(** A scanner: in text, in a reference, in a tag; with the elements that are open. *)
Inductive xstate :=
| XText (open : list gostring)
| XRef (acc : gostring) (open : list gostring)
| XTag (acc : gostring) (open : list gostring).

Definition tag_name (t : gostring) : gostring := match IndexByte t x20 with Some i => take i t | None => t end.

Definition xml_tag (t : gostring) (open : list gostring) : option xstate :=
  match t with
  | x3f :: _ => Some (XText open)
  | x2f :: name =>
      match open with
      | top :: open' => if bool_decide (name = top) then Some (XText open') else None
      | [] => None
      end
  | _ => if HasSuffix t (str "/") then Some (XText open) else Some (XText (tag_name t :: open))
  end.

Definition xml_step (st : xstate) (c : byte) : option xstate :=
  match st with
  | XText open =>
      if bool_decide (c = x3c) then Some (XTag [] open)
      else if bool_decide (c = x26) then Some (XRef [] open)
      else if xml_legal c then Some st else None
  | XRef acc open =>
      if bool_decide (c = x3b) then (if xml_reference acc then Some (XText open) else None)
      else Some (XRef (acc ++ [c]) open)
  | XTag acc open =>
      if bool_decide (c = x3e) then xml_tag acc open
      else if bool_decide (c = x3c) then None
      else Some (XTag (acc ++ [c]) open)
  end.

Fixpoint xml_run (st : xstate) (s : gostring) : option xstate :=
  match s with
  | [] => Some st
  | c :: s' => st' ← xml_step st c; xml_run st' s'
  end.


Lemma xml_run_app st a b : xml_run st (a ++ b) = st' ← xml_run st a; xml_run st' b.
Proof.
  revert st. induction a as [|c a IH]; intros st; [done|]. cbn [app xml_run].
  destruct (xml_step st c) as [st'|]; [|done]. cbn [mbind option_bind]. apply IH.
Qed.

(** Text that can stand anywhere between tags. *)
Definition xml_text (s : gostring) : Prop := forall open, xml_run (XText open) s = Some (XText open).

Lemma xml_text_nil : xml_text [].
Proof. done. Qed.
Lemma xml_text_app a b : xml_text a -> xml_text b -> xml_text (a ++ b).
Proof. intros Ha Hb open. rewrite xml_run_app, Ha. apply Hb. Qed.

(** *** Escaping *)





Lemma url_escape_app a b : url_escape (a ++ b) = url_escape a ++ url_escape b.
Proof. unfold url_escape. by rewrite map_app, concat_app. Qed.

(** What is escaped for a URL holds nothing of XML but [&]. *)
Definition inert (c : byte) : bool := xml_legal c && negb (bool_decide (c ∈ [x3c; x26])).







(** ** The name in a response *)













(** ** The answer to PROPFIND *)

(** What the printers are relied on for. *)
Class PrinterLaws {pr : Printers} := {
  E_S_xml : forall s, forallb xml_legal s = true -> xml_text (E_S s);
  E_S_markup : forall s, (x3c ∉ E_S s) /\ (x22 ∉ E_S s);
  N_D_plain : forall n, forallb inert (N_D n) = true /\ (x22 ∉ N_D n);
  TypeByExtension_legal : forall e, forallb xml_legal (TypeByExtension e) = true;
  Format_http_plain : forall t, forallb inert (Format_http t) = true /\ (x22 ∉ Format_http t);
  Format_local_markup : forall t, x3c ∉ Format_local t;
  IBytes_markup : forall n, x3c ∉ IBytes n;
}.

Section Propfind.
Context {pr : Printers} {laws : PrinterLaws}.








Lemma forallb_Forall (f : byte -> bool) s : forallb f s = true <-> Forall (fun c => f c = true) s.
Proof. rewrite forallb_forall, Forall_forall. by setoid_rewrite list_elem_of_In. Qed.








End Propfind.

(** A quote in a name makes the answer malformed: the reference that stands for it is
    escaped for URLs afterwards. *)
Example quote_breaks_href :
  escapeWebdavHref (str "it's") = str "it&%2339;s" /\ xml_run (XText []) (escapeWebdavHref (str "it's")) = None.
Proof. split; vm_compute; reflexivity. Qed.

(** ** The page of a directory *)

(** A scanner for HTML: in text, in a tag, in a quoted attribute value. *)
Inductive hstate := HText | HTag (acc : gostring) | HValue (acc : gostring).

Definition html_step (st : hstate) (c : byte) : hstate * list gostring :=
  match st with
  | HText => if bool_decide (c = x3c) then (HTag [], []) else (HText, [])
  | HTag acc =>
      if bool_decide (c = x3e) then (HText, [acc])
      else if bool_decide (c = x22) then (HValue acc, [])
      else (HTag (acc ++ [c]), [])
  | HValue acc => if bool_decide (c = x22) then (HTag acc, []) else (HValue acc, [])
  end.

(** The tags of a page, with their attributes but without the values of these. *)
Fixpoint html_run (st : hstate) (s : gostring) : hstate * list gostring :=
  match s with
  | [] => (st, [])
  | c :: s' =>
      let '(st', out) := html_step st c in
      let '(st2, out2) := html_run st' s' in (st2, out ++ out2)
  end.
Definition html_tags (page : gostring) : list gostring := (html_run HText page).2.

Lemma html_run_app st a b :
  html_run st (a ++ b) = ((html_run (html_run st a).1 b).1, (html_run st a).2 ++ (html_run (html_run st a).1 b).2).
Proof.
  revert st. induction a as [|c a IH]; intros st; cbn [app html_run]; [cbn [fst snd app]; by rewrite <-surjective_pairing|].
  destruct (html_step st c) as [st' out]. rewrite IH. destruct (html_run st' a) as [st2 out2]. cbn [fst snd].
  by rewrite app_assoc.
Qed.

(** From the state [st] both texts give the same tags and the state [st']. *)
Definition alike (st : hstate) (a b : gostring) (st' : hstate) : Prop :=
  exists tags, html_run st a = (st', tags) /\ html_run st b = (st', tags).

Lemma alike_app st a b st1 a' b' st2 : alike st a b st1 -> alike st1 a' b' st2 -> alike st (a ++ a') (b ++ b') st2.
Proof.
  intros (t1 & Ha & Hb) (t2 & Ha' & Hb'). exists (t1 ++ t2). rewrite !html_run_app, Ha, Hb. cbn [fst snd].
  by rewrite Ha', Hb'.
Qed.

Lemma alike_same st c : alike st c c (html_run st c).1.
Proof. exists (html_run st c).2. by rewrite <-surjective_pairing. Qed.

Lemma text_stays s : (x3c ∉ s) -> html_run HText s = (HText, []).
Proof.
  induction s as [|c s IH]; intros H; [done|]. apply not_elem_of_cons in H as [Hc Hs].
  cbn [html_run html_step]. rewrite bool_decide_false by congruence. by rewrite IH.
Qed.
Lemma value_stays acc s : (x22 ∉ s) -> html_run (HValue acc) s = (HValue acc, []).
Proof.
  induction s as [|c s IH]; intros H; [done|]. apply not_elem_of_cons in H as [Hc Hs].
  cbn [html_run html_step]. rewrite bool_decide_false by congruence. by rewrite IH.
Qed.

Lemma alike_text a b : (x3c ∉ a) -> (x3c ∉ b) -> alike HText a b HText.
Proof. intros Ha Hb. exists []. by rewrite !text_stays. Qed.
Lemma alike_value acc a b : (x22 ∉ a) -> (x22 ∉ b) -> alike (HValue acc) a b (HValue acc).
Proof. intros Ha Hb. exists []. by rewrite !value_stays. Qed.

Lemma url_escape_value s : x22 ∉ url_escape s.
Proof.
  induction s as [|c s IH]; [by apply not_elem_of_nil|].
  change (c :: s) with ([c] ++ s). rewrite url_escape_app. apply not_elem_of_app. split; [|done].
  destruct c; apply (bool_decide_unpack _); vm_compute; exact I.
Qed.

Lemma EscapedPath_value s : x22 ∉ EscapedPath s.
Proof.
  unfold EscapedPath. case_bool_decide; [|apply url_escape_value].
  apply (bool_decide_unpack _); vm_compute; exact I.
Qed.

Section Pages.
Context {pr : Printers} {laws : PrinterLaws}.

(** The parts of two pages that differ, each in its place. *)
Lemma alike_E_S a b : alike HText (E_S a) (E_S b) HText.
Proof. apply alike_text; apply E_S_markup. Qed.
Lemma alike_path acc a b : alike (HValue acc) (EscapedPath a) (EscapedPath b) (HValue acc).
Proof. apply alike_value; apply EscapedPath_value. Qed.
Lemma alike_N_D acc a b : alike (HValue acc) (N_D a) (N_D b) (HValue acc).
Proof. apply alike_value; apply N_D_plain. Qed.
Lemma alike_http acc a b : alike (HValue acc) (Format_http a) (Format_http b) (HValue acc).
Proof. apply alike_value; apply Format_http_plain. Qed.
Lemma alike_local a b : alike HText (Format_local a) (Format_local b) HText.
Proof. apply alike_text; apply Format_local_markup. Qed.
Lemma alike_IBytes a b : alike HText (IBytes a) (IBytes b) HText.
Proof. apply alike_text; apply IBytes_markup. Qed.

(** Constant markup, with the state it leads to computed. *)
Lemma alike_const st c st' : (html_run st c).1 = st' -> alike st c c st'.
Proof. intros <-. apply alike_same. Qed.

Ltac page :=
  repeat first
    [ eapply alike_app;
      [ first [ apply alike_E_S | apply alike_path | apply alike_N_D | apply alike_http | apply alike_local
              | apply alike_IBytes | eapply alike_const; vm_compute; reflexivity ] | ]
    | apply alike_E_S | apply alike_local
    | eapply alike_const; vm_compute; reflexivity ].

Lemma list_file_alike showDirSize f g :
  FileInfo_IsDir f = FileInfo_IsDir g -> alike HText (list_file showDirSize f) (list_file showDirSize g) HText.
Proof. intros E. unfold list_file. rewrite <-E. destruct (FileInfo_IsDir f), showDirSize; cbn [negb orb app]; rewrite <-?app_assoc; cbn [app]; page. Qed.

Lemma list_files_alike showDirSize fs gs :
  map FileInfo_IsDir fs = map FileInfo_IsDir gs ->
  alike HText (concat (map (list_file showDirSize) fs)) (concat (map (list_file showDirSize) gs)) HText.
Proof.
  revert gs. induction fs as [|f fs IH]; intros [|g gs] E; try done; [by apply alike_same|].
  cbn [map] in E. injection E as E1 E2. cbn [map concat]. eapply alike_app; [by apply list_file_alike|by apply IH].
Qed.

Lemma Repeat_up_value n : x22 ∉ Repeat_up n.
Proof.
  induction n as [|n IH]; [by apply not_elem_of_nil|]. unfold Repeat_up. cbn [replicate concat].
  apply not_elem_of_app. split; [apply (bool_decide_unpack _); vm_compute; exact I|exact IH].
Qed.

Lemma list_path_alike count i p q : alike HText (list_path count i p) (list_path count i q) HText.
Proof.
  unfold list_path. eapply alike_app; [eapply alike_const; vm_compute; reflexivity|].
  eapply alike_app; [apply alike_value; apply Repeat_up_value|]. page.
Qed.

Lemma imap_alike (f : nat -> gostring -> gostring) ps qs :
  (forall i p q, alike HText (f i p) (f i q) HText) -> length ps = length qs ->
  alike HText (concat (imap f ps)) (concat (imap f qs)) HText.
Proof.
  revert f qs. induction ps as [|p ps IH]; intros f [|q qs] Hf E; try done; [by apply alike_same|].
  cbn [imap concat]. eapply alike_app; [apply Hf|]. apply IH; [by intros i; apply (Hf (S i))|by injection E].
Qed.

(** The ids of the cache are letters and digits (cacheIdRunes of server.go). *)
Definition alnum (c : byte) : bool :=
  ((0x61 <=? byte_val c) && (byte_val c <=? 0x7a)) || ((0x41 <=? byte_val c) && (byte_val c <=? 0x5a)) || is_dec c.

Lemma alnum_not c s : forallb alnum s = true -> alnum c = false -> c ∉ s.
Proof. rewrite forallb_Forall, Forall_forall. intros H Hc Hin. by rewrite (H c Hin) in Hc. Qed.

Section CacheId.
Context (cacheId : gostring) (Hid : forallb alnum cacheId = true).

Lemma alike_id_value acc : alike (HValue acc) cacheId cacheId (HValue acc).
Proof. apply alike_value; by eapply alnum_not. Qed.
Lemma alike_id_text : alike HText cacheId cacheId HText.
Proof. apply alike_text; by eapply alnum_not. Qed.

Lemma list_page_alike paths paths' files files' showDirSize customCSS customJS ro :
  length paths = length paths' -> map FileInfo_IsDir files = map FileInfo_IsDir files' ->
  alike HText (List_page cacheId paths files showDirSize customCSS customJS ro)
    (List_page cacheId paths' files' showDirSize customCSS customJS ro) HText.
Proof.
  intros Hp Hf. unfold List_page, WriteList, StreamList. rewrite !app_nil_l, Hp.
  pose proof (list_files_alike showDirSize _ _ Hf) as Hfiles.
  pose proof (imap_alike (list_path (length paths')) paths paths' (list_path_alike _) Hp) as Hpaths.
  destruct (negb _), customCSS, customJS, ro; rewrite <-?app_assoc; cbn [app];
    repeat first
      [ eapply alike_app;
        [ first [ exact Hfiles | exact Hpaths | apply alike_id_value | apply alike_id_text | apply alike_E_S
                | eapply alike_const; vm_compute; reflexivity ] | ]
      | eapply alike_const; vm_compute; reflexivity ].
Qed.

Lemma error_page_alike status msg msg' customCSS customJS :
  alike HText (Error_page cacheId status msg customCSS customJS) (Error_page cacheId status msg' customCSS customJS) HText.
Proof.
  assert (alike HText (N_D status) (N_D status) HText) as Hs.
  { apply alike_text; intros H; destruct (N_D_plain status) as [Hn _];
      rewrite forallb_Forall, Forall_forall in Hn; apply Hn in H; by vm_compute in H. }
  unfold Error_page, WriteError, StreamError. rewrite !app_nil_l.
  destruct customCSS, customJS; rewrite <-?app_assoc; cbn [app];
    repeat first
      [ eapply alike_app;
        [ first [ exact Hs | apply alike_id_value | apply alike_id_text | apply alike_E_S
                | eapply alike_const; vm_compute; reflexivity ] | ]
      | eapply alike_const; vm_compute; reflexivity ].
Qed.
End CacheId.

---

Give again exactly, and only, the lines above starting at the one with "Section CacheId." and ending at the one with "intros Hp Hf.".

Section CacheId.
Context (cacheId : gostring) (Hid : forallb alnum cacheId = true).

Lemma alike_id_value acc : alike (HValue acc) cacheId cacheId (HValue acc).
Proof. apply alike_value; by eapply alnum_not. Qed.
Lemma alike_id_text : alike HText cacheId cacheId HText.
Proof. apply alike_text; by eapply alnum_not. Qed.

Lemma list_page_alike paths paths' files files' showDirSize customCSS customJS ro :
  length paths = length paths' -> map FileInfo_IsDir files = map FileInfo_IsDir files' ->
  alike HText (List_page cacheId paths files showDirSize customCSS customJS ro)
    (List_page cacheId paths' files' showDirSize customCSS customJS ro) HText.
Proof.
  intros Hp Hf. unfold List_page, WriteList, StreamList. rewrite !app_nil_l, Hp.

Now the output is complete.